__Entries shown__:
****************************************

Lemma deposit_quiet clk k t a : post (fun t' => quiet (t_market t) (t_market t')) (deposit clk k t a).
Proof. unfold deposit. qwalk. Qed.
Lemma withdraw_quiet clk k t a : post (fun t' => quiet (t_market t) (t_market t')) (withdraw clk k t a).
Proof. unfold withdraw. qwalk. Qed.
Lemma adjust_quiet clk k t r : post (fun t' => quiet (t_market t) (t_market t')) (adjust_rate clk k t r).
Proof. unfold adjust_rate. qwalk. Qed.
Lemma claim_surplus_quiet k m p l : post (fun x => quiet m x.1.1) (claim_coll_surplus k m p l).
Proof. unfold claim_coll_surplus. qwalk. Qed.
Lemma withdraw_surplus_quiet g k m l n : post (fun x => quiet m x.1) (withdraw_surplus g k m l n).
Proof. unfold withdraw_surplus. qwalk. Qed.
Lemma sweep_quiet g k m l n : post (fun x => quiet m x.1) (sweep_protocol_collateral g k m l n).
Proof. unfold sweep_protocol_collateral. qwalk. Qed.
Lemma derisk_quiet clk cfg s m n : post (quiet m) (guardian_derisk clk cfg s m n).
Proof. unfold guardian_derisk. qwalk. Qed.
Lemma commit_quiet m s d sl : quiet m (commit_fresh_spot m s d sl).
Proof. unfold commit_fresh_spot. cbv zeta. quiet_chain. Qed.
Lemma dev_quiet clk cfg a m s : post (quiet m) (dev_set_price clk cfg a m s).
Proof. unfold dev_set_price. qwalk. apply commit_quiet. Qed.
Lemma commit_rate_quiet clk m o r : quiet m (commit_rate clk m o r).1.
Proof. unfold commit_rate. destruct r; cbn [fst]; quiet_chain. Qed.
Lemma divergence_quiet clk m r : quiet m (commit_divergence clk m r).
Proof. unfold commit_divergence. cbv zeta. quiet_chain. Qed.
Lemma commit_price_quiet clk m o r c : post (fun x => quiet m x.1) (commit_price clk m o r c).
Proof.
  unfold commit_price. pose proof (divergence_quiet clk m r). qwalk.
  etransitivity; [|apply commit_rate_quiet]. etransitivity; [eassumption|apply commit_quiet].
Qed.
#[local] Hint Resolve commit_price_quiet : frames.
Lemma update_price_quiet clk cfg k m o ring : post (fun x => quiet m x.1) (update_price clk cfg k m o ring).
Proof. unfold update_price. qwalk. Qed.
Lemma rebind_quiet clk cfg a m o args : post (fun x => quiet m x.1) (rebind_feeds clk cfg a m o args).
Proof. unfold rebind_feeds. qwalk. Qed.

****************************************

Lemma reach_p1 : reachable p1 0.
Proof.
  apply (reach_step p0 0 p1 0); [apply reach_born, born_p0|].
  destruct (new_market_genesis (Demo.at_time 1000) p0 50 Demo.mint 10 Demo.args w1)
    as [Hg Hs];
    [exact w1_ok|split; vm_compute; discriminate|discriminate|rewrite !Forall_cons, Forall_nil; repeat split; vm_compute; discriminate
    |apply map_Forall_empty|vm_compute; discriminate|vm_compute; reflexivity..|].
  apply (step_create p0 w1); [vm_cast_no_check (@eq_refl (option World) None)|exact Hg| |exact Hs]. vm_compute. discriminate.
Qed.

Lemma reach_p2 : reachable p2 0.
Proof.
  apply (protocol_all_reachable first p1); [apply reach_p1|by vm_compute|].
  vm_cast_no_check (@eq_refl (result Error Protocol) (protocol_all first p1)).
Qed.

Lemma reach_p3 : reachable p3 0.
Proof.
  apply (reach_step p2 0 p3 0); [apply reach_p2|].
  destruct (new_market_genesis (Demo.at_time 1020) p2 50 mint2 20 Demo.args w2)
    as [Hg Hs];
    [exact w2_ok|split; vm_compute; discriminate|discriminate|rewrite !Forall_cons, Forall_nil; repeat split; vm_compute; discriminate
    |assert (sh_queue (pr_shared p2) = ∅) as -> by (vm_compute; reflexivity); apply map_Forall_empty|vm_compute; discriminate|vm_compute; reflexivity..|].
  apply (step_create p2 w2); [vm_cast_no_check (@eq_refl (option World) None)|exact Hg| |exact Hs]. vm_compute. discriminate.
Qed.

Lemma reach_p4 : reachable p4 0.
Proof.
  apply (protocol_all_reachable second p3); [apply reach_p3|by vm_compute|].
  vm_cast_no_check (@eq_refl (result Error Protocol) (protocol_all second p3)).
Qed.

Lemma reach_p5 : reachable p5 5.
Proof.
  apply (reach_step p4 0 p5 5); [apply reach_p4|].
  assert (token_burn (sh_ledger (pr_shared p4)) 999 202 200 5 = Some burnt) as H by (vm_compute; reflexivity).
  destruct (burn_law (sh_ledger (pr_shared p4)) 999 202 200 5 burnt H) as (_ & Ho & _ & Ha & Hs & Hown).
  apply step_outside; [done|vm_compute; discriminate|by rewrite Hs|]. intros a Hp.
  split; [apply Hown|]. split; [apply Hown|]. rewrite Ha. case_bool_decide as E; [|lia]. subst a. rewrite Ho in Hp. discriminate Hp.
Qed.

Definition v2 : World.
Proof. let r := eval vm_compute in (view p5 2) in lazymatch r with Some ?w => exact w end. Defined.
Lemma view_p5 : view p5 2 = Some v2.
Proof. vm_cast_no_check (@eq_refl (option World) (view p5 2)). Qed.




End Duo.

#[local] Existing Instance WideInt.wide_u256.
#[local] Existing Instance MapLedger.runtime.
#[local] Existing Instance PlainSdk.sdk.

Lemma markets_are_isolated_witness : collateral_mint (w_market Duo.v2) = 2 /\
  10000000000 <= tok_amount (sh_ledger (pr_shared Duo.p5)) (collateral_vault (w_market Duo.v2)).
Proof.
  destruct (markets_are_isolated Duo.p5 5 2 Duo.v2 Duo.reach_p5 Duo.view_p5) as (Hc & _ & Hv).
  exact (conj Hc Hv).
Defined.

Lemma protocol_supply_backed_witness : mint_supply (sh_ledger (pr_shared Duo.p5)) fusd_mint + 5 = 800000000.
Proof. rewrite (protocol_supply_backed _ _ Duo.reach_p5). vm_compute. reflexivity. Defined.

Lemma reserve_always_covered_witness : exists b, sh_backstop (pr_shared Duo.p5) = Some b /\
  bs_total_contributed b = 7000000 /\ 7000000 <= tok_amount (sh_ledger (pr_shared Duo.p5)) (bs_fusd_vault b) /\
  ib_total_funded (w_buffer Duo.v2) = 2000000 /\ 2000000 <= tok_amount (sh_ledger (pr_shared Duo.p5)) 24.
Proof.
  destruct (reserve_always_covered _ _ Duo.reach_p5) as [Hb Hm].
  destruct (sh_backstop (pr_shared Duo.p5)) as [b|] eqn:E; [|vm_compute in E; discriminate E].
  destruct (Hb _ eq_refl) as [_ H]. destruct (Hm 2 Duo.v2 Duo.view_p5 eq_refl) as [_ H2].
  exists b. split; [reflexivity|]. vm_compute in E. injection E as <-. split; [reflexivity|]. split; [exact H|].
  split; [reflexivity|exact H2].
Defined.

****************************************

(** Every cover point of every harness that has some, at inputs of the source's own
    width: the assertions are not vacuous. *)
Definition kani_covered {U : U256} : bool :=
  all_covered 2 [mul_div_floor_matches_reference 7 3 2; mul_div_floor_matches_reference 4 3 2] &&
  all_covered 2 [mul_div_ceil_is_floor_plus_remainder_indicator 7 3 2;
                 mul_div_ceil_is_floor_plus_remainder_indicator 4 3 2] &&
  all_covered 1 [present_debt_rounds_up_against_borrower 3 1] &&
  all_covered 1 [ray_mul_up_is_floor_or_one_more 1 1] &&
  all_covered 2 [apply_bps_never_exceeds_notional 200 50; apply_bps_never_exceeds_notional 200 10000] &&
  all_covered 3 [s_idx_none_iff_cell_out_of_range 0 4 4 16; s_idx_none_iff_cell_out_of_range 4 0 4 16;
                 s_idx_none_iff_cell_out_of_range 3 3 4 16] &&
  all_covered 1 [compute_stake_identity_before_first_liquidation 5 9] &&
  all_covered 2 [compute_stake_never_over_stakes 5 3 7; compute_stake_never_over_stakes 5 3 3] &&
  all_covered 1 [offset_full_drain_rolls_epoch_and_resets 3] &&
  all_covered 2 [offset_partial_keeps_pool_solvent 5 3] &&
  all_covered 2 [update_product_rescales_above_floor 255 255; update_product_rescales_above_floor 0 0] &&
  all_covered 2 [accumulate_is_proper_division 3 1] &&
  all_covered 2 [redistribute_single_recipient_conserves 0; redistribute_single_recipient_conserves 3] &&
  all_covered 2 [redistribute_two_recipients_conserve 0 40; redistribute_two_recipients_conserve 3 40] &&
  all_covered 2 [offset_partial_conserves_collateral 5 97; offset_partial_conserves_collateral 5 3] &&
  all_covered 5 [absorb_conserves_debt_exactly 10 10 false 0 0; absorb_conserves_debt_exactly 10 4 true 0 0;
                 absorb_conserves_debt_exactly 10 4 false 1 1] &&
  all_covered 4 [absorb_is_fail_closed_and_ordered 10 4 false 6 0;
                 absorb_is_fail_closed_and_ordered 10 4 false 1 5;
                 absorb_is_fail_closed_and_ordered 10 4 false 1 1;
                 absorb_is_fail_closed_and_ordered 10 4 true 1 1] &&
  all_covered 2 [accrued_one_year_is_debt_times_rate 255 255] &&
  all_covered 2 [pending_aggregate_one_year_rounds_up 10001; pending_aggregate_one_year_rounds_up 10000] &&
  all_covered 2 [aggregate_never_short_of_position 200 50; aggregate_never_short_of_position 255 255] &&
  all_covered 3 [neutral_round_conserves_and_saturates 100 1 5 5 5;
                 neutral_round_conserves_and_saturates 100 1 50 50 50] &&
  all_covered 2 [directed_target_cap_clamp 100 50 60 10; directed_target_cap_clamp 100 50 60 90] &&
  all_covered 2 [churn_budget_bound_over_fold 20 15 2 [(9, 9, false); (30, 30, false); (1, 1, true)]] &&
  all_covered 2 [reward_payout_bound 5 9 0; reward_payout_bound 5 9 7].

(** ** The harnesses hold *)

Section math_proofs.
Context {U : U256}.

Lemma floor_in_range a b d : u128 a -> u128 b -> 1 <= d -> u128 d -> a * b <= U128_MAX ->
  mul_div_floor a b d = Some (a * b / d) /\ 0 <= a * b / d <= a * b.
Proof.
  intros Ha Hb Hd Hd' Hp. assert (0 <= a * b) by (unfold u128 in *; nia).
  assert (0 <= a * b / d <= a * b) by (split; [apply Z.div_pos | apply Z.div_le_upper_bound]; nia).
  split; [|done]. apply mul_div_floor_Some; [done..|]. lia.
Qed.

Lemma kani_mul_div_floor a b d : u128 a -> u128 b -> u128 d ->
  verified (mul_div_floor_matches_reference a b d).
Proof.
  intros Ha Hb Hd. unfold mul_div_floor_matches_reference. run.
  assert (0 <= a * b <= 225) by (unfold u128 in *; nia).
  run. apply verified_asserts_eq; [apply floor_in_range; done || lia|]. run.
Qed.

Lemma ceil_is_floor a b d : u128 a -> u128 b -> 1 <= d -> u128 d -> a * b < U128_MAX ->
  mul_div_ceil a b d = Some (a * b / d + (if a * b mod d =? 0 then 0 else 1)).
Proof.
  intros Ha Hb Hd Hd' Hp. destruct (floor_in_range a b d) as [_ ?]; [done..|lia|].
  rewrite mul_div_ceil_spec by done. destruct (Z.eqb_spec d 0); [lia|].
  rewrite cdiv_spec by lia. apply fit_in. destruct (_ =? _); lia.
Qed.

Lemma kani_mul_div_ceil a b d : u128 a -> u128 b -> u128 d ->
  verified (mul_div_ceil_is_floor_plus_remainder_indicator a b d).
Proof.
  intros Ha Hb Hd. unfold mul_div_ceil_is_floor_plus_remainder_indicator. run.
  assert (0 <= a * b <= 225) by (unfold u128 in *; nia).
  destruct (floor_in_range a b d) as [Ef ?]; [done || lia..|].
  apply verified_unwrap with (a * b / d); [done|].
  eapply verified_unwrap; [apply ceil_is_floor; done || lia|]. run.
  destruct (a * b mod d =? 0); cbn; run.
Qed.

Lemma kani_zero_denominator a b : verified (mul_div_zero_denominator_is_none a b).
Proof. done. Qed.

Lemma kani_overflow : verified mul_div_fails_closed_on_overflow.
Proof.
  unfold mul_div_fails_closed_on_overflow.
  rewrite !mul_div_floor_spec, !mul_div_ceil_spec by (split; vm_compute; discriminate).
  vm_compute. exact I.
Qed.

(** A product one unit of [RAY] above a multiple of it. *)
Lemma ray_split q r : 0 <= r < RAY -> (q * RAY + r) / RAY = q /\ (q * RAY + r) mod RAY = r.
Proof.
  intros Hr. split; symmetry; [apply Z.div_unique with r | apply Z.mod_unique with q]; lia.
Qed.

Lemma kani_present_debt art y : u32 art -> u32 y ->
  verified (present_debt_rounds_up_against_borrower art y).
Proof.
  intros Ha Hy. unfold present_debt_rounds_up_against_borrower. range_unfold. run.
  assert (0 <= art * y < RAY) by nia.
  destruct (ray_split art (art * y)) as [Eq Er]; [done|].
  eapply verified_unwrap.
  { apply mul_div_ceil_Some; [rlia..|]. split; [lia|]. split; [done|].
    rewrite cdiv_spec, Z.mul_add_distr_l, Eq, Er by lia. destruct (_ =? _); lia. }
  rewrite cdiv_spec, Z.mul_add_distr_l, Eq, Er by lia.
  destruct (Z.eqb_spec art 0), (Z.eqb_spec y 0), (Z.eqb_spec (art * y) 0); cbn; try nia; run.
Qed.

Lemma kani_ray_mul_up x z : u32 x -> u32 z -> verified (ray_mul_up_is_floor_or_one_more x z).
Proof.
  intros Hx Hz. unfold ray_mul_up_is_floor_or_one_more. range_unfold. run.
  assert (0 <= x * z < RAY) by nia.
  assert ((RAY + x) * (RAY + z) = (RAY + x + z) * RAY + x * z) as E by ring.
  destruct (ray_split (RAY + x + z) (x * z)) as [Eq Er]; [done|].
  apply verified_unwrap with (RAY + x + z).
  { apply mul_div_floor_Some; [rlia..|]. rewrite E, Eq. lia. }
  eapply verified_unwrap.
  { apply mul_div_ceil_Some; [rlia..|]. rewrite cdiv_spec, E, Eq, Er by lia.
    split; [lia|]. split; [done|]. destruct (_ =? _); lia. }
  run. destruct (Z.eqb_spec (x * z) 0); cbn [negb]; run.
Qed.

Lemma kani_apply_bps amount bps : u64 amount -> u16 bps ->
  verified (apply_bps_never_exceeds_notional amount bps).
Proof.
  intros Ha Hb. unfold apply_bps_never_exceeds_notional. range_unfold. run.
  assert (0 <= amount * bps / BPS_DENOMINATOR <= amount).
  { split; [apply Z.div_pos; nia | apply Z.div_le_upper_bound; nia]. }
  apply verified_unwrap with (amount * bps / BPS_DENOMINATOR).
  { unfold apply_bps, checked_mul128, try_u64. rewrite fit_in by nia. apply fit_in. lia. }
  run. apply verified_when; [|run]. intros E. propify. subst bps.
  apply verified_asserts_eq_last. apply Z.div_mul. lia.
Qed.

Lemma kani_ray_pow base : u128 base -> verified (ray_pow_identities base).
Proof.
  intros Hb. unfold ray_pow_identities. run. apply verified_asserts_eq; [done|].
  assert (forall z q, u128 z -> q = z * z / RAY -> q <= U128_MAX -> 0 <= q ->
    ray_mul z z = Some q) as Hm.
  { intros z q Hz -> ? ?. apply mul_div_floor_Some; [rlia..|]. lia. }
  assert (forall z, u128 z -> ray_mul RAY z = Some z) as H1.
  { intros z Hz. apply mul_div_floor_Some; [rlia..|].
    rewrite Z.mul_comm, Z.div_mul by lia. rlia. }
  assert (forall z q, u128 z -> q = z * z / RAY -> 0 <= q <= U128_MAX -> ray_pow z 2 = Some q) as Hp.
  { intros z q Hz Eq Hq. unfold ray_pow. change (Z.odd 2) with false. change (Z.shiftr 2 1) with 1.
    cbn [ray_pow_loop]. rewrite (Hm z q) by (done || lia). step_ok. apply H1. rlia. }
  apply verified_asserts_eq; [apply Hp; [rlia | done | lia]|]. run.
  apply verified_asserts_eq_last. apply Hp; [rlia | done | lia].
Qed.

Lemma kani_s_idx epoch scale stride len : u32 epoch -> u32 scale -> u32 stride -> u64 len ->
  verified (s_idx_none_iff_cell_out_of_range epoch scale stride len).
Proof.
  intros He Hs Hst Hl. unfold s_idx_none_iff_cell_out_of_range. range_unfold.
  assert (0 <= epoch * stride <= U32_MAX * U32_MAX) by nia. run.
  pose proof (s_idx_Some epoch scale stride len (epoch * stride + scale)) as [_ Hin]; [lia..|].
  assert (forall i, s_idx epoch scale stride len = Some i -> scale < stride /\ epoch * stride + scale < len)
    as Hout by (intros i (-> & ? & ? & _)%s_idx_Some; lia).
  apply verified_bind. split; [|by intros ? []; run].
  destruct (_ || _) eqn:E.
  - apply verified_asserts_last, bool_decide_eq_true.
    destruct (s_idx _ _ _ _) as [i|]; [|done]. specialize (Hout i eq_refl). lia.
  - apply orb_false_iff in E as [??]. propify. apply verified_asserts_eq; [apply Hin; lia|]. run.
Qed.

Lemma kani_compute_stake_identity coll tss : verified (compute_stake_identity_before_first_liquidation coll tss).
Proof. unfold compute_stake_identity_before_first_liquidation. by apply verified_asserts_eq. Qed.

****************************************

__Task prompt__:
Reproduce exactly the lines above from the line with "etransitivity; [|apply commit_rate_quiet]." to the line with "Lemma rebind_quiet clk", including both, and add nothing.

__Written response__:
  etransitivity; [|apply commit_rate_quiet]. etransitivity; [eassumption|apply commit_quiet].
Qed.
#[local] Hint Resolve commit_price_quiet : frames.
Lemma update_price_quiet clk cfg k m o ring : post (fun x => quiet m x.1) (update_price clk cfg k m o ring).
Proof. unfold update_price. qwalk. Qed.
Lemma rebind_quiet clk cfg a m o args : post (fun x => quiet m x.1) (rebind_feeds clk cfg a m o args).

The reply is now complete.